As more secrets are uncovered and the truth about Simon’s nighttime organ serenades are revealed, the collective worlds of the surviving members of the Ashby family crumble around them. There’s an emotional intensity to Eleanor’s illicit cries that she’s in love with Tony and that she is, in fact, crazy, that rattles on a visceral level, a symphony of gaslighting and manipulation far more frightening than any ghost or ghoul might be able to conjure. Although Tony does make the right decision in the end to come clean about his identity and his intentions, it’s difficult not to recognize that the movie is comprised of opportunists at best and murderous deviants at worst, all working to corrupt and destroy the innocence, embodied by Eleanor, that they were charged and empowered to protect.

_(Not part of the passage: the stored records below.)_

Fixpoint discover p (fr : Z) n (l : list Z) : outcome (list Z * list (Z * Z)) :=
  match l with
  | [] => Ok ([], [])
  | k :: l =>
      m ← pointee p k;
      let id := node_id m in
      if isSelf p id || (id =? fr) then discover p fr n l else
      st ← neighbor_state p fr n id;
      if st =? 0 then discover p fr n l else
      ks ← seen id (default None (find fr (known p)));
      '(notify, states) ← discover p fr n l;
      Ok (if to_notify ks st then id :: notify else notify, set id st states)
  end.

(** The neighbors that are checked: all of them, as neither of the macros that narrow the
    check is defined. Only those that asked are told. *)
Fixpoint discover_all (now : Z) s p (l : list Z) : outcome (S * VONPeer V) :=
  match l with
  | [] => Ok (s, p)
  | k :: l =>
      n ← pointee p k;
      let fr := node_id n in
      if isSelf p fr then discover_all now s p l else
      '(notify, states) ← discover p fr n (pneighbors p);
      let p := with_known p (set fr (Some states) (known p)) in
      '(s, p) ← (if has fr (req_nodes p) then sendNodes now s p fr notify false else Ok (s, p));
      discover_all now s p l
  end.

Definition checkNeighborDiscovery (now : Z) s p : outcome (S * VONPeer V) :=
  '(s, p) ← discover_all now s p (pneighbors p);
  Ok (s, with_req p []).

(** Nodes that are irrelevant for too long: the peer, with their times, and their ids *)
Fixpoint overdue p (now grace : Z) (l : list (Z * Node)) : outcome (VONPeer V * list Z) :=
  match l with
  | [] => Ok (p, [])
  | (id, n) :: l =>
      keep ← (if isSelf p id then Ok true
              else b ← isRelevantNeighbor p (self p) n (nonoverlap_buffer (aoi_buffer p));
                   Ok (b && isTimelyNeighbor p id));
      if keep : bool then overdue (with_drop p (set id grace (time_drop p))) now grace l else
      let t := default 0 (find id (time_drop p)) in
      if t <=? now then
        '(p, r) ← overdue (with_drop p (erase id (time_drop p))) now grace l;
        Ok (p, id :: r)
      else overdue (with_drop p (set id t (time_drop p))) now grace l
  end.

Definition removeNonOverlapped (now ms : Z) s p : outcome (S * VONPeer V) :=
  let t := getTimestamp now s in
  '(p, l) ← overdue p t (u64 (t + MAX_DROP_SECONDS ms * getTimestampPerSecond s)) (id2node p);
  match l with
  | [] => Ok (s, p)
  | _ =>
      '(s, _, _, _) ← sendVONMessage now s (with_targets (von_msg p VON_BYE 0) l) true;
      Ok (s, deleteNodes p l)
  end.

(** [tick ()] *)
Definition VP_tick (now ms : Z) s p : outcome (S * VONPeer V) :=
  '(s, p) ← sendKeepAlive now s p;
  '(s, p) ← contactNewNeighbors now s p;
  '(s, p) ← checkNeighborDiscovery now s p;
  removeNonOverlapped now ms s p.
End peer.
(* ===== verification/VSOSafe.v ===== *)
(** A peer that owns objects never fails: what its host promises ([VSOPolicyLaws]), what its
    containers satisfy ([vso_inv]), and that all operations keep it. The pointers to nodes
    that the policy holds must lead to nodes when the peer hands objects over
    ([linked]); the peer itself removes nodes only with their sites ([thins]). *)

From S2P Require Import Prelude Bytes StdMap Float Serial Geometry Subscription Message VastNet VastSend.
From S2P Require Import MessageQueue QueueSafe Readable Handlers VonInterfaces VonPeer VonSafe VonLinks VSOTypes VSOPeer.
Local Open Scope Z_scope.

(** What sending and the policy leave of the host's state: the number of candidates, and
    the ids of the nodes that the policy has pointers to. *)
Class VSOPolicyLaws (S : Type) `{VONNetworkLaws S} `{!VSOPolicy S} := {
  candidates : S → nat;
  holds : S → list Z;
  send_keeps now s m r s' m' f k : sendVONMessage now s m r = Ok (s', m', f, k) →
    candidates s' = candidates s ∧ holds s' = holds s;
  mapping_keeps s id a : candidates (notifyAddressMapping s id a) = candidates s
    ∧ holds (notifyAddressMapping s id a) = holds s;
  candidate_good s l s' a : net_good s → policy_findCandidate s l = Some (s', a) →
    net_good s' ∧ (candidates s' < candidates s)%nat ∧ holds s' = holds s;
  copy_good now s t l b : net_good s →
    ∃ s' n, copyObject now s t l b = Ok (s', n) ∧ net_good s' ∧ holds s' = holds s;
  remove_good s l id : net_good s →
    let '(s', l', b) := removeObject s l id in net_good s' ∧ holds s' = holds s ∧ (l' = l ∨ l' = erase id l);
  transferred_good now s ns t l : net_good s → (t ∈ holds s → has t ns = true) →
    ∃ s' b, ownershipTransferred now s ns t l = Ok (s', b) ∧ net_good s' ∧ holds s' = holds s;
  claimed_good now s id : net_good s →
    ∃ s' b, objectClaimed now s id = Ok (s', b) ∧ net_good s' ∧ holds s' = holds s;
  joined_good now ms s o : net_good s →
    ∃ s' b, peerJoined now ms s o = Ok (s', b) ∧ net_good s' ∧ holds s' = holds s }.
(** One report *)
Lemma load_turn now ms s p level ens wait : normal level = true ∨ positive level → vor_get_en (voronoi (vp p)) (my_id p) = Ok ens →
  wait = u64 (VSO_TIMEOUT_OVERLOAD_REQUEST ms * tr_rate (vh_net s)) → u64 (now + wait) ≠ 0 →
  let d := if normal level then 0 else if overload_timeout p =? 0 then u64 (now + wait) else overload_timeout p in
  let n := Z.max 0 (overload_count p) in
  let a := if normal level || (now <? d) then Waits else if n <? 4 then Appeals else AsksPeer in
  ∃ s' c d' l, notifyLoading now ms s p level = Ok (s', set_load p c d' 0) ∧ sent_only s l s' ∧ acted s p ens (a, (now, level)) l
  ∧ Z.max 0 c = match a with Waits => n | Appeals => n + 1 | AsksPeer => 0 end
  ∧ d' = match a with Waits => d | _ => 0 end.
Proof.
  intros Hl Ee Ew Hd d n a. unfold notifyLoading. cbv zeta. change (getTimestamp now s) with now.
  change (getTimestampPerSecond s) with (tr_rate (vh_net s)). rewrite <- Ew. fold (normal level).
  destruct (normal level) eqn:En; [|destruct Hl as [|[_ P2]]; [done|]; rewrite P2].
  { exists s, (overload_count p), 0, []. splits; [done|apply sent_nothing|done|done|done]. }
  change (if overload_timeout p =? 0 then u64 (now + wait) else overload_timeout p) with d. set (p1 := set_load p (overload_count p) d 0). change (overload_timeout p1) with d. change (underload_timeout p1) with 0.
  assert (Hd0 : (d =? 0) = false) by (apply Z.eqb_neq; subst d; destruct (Z.eqb_spec (overload_timeout p) 0); done).
  rewrite Hd0. cbn [negb andb]. subst a. cbn [orb]. rewrite Z.leb_antisym. destruct (now <? d); cbn [negb].
  { exists s, (overload_count p), d, []. splits; [done|apply sent_nothing|done|done|done]. }
  unfold overloaded. cbv zeta. change (overload_count p1) with (overload_count p).
  replace (if overload_count p <? 0 then 0 else overload_count p) with n by (subst n; destruct (Z.ltb_spec (overload_count p) 0); lia).
  replace (n + 1 <? VSO_INSERTION_TRIGGER) with (n <? 4).
  2: { unfold VSO_INSERTION_TRIGGER. destruct (Z.ltb_spec n 4), (Z.ltb_spec (n + 1) 5); lia. }
  destruct (n <? 4).
  - destruct (appeal_sent now s p1 level ens Ee) as (s' & l & -> & T & Ha). rewrite bind_ok.
    exists s', (n + 1), 0, l. splits; [done|exact T|exact Ha|subst n; lia|done].
  - destruct (insertion_sent now s p1 level) as (s' & l & -> & T & Ha). rewrite bind_ok.
    exists s', 0, 0, l. splits; [done|exact T|exact Ha|done|done].
Qed.

Lemma acted_later s p s1 p1 ens a x l : vh_gateway s1 = vh_gateway s → my_id p1 = my_id p → origin p1 = origin p →
  getLoadCenter p1 = getLoadCenter p → acted s1 p1 ens (a, x) l → acted s p ens (a, x) l.
Proof.
  intros Eg Ei Eo Ec. unfold acted, appeal, insertion. cbn [fst snd]. rewrite Eg, Ei, Eo, Ec. destruct a; exact id.
Qed.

Paranoiac explores the perils of wealth and grandeur, sowing a network of duplicity that entangles any soul who approaches it. Through Sangster’s whip-smart script, Francis’ eloquent vision and Grant’s incredible eye, Paranoiac envelops the viewer in its knotty world of foreboding doubt, aided by incredibly layered performances and its striking locales. From the movie’s opening scenes of jagged stone ledges to its appropriately fiery conclusion in the chapel, it’s a story driven by the paranoia self-imposed by its players. After all, what is privilege and excess, if not an assault on the ego and, subsequently, the soul.


The Special Features

This release comes equipped with a brand new 2K scan of the interpositive by Shout! Factory in its original 2.35:1 aspect ratio, replacing the previously available reframed studio master from Universal. The new transfer offers a far crisper image with improved contrast that compliments the black and white photography. The DTS-HD Master Mono track is loud, clear and clean, emphasizing the resounding score while maintaining dialogue and effects. A significant technical upgrade of what came before and a worthy addition to any fan’s collection.

Audio Commentary, by Bruce G. Hallenbeck

Hammer film historian Bruce Hallenbeck returns to provide a detailed analysis on the film, its inception, its production and the many talents involved in bringing Paranoiac to life.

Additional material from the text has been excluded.